(* ===== verification/Bootstrap.v ===== *)
(** * Start-up and reloading of the custom rules: [internal/custom/bootstrap], [refresher]

    The columns with JSON, which are decoded when a row is read, and a row that cannot be
    decoded fails the whole query; the columns with lists of numbers, in both notations they
    are stored in; the loaders that read the tables and compile the rules; the refresher that reloads a list on
    every tick of a clock and keeps the last one that could be read. *)

From Stdlib Require Import Ascii.
From S2P Require Import Prelude GoStrings Json Models RuleModels Filter Denoise Suppress CustomMute.
Open Scope string_scope.
Open Scope Z_scope.
Open Scope list_scope.
#[local] Arguments String.append : simpl nomatch.

(** ** Columns with JSON: [ormx.JSONArr], pkg/ormx/types.go *)

(** Decoding into a [json.RawMessage], which keeps the text of the value, and the error of
    decoding into a [[]json.RawMessage]. *)
Class RawJson := {
  raw_value : string → result string;
  raw_array : string → option error
}.

Section columns.
Context `{RawJson}.

(** An empty column is written as NULL, and NULL is not scanned. *)
Definition JSONArr_Scan (value : string) : result string := if String.eqb value "" then Ok "" else raw_value value.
* * * * * * * * *
Every line in the data above that contains the word "From" should be copied.

● **Answer section**:
From Stdlib Require Import Ascii.
From S2P Require Import Prelude GoStrings Json Models RuleModels Filter Denoise Suppress CustomMute.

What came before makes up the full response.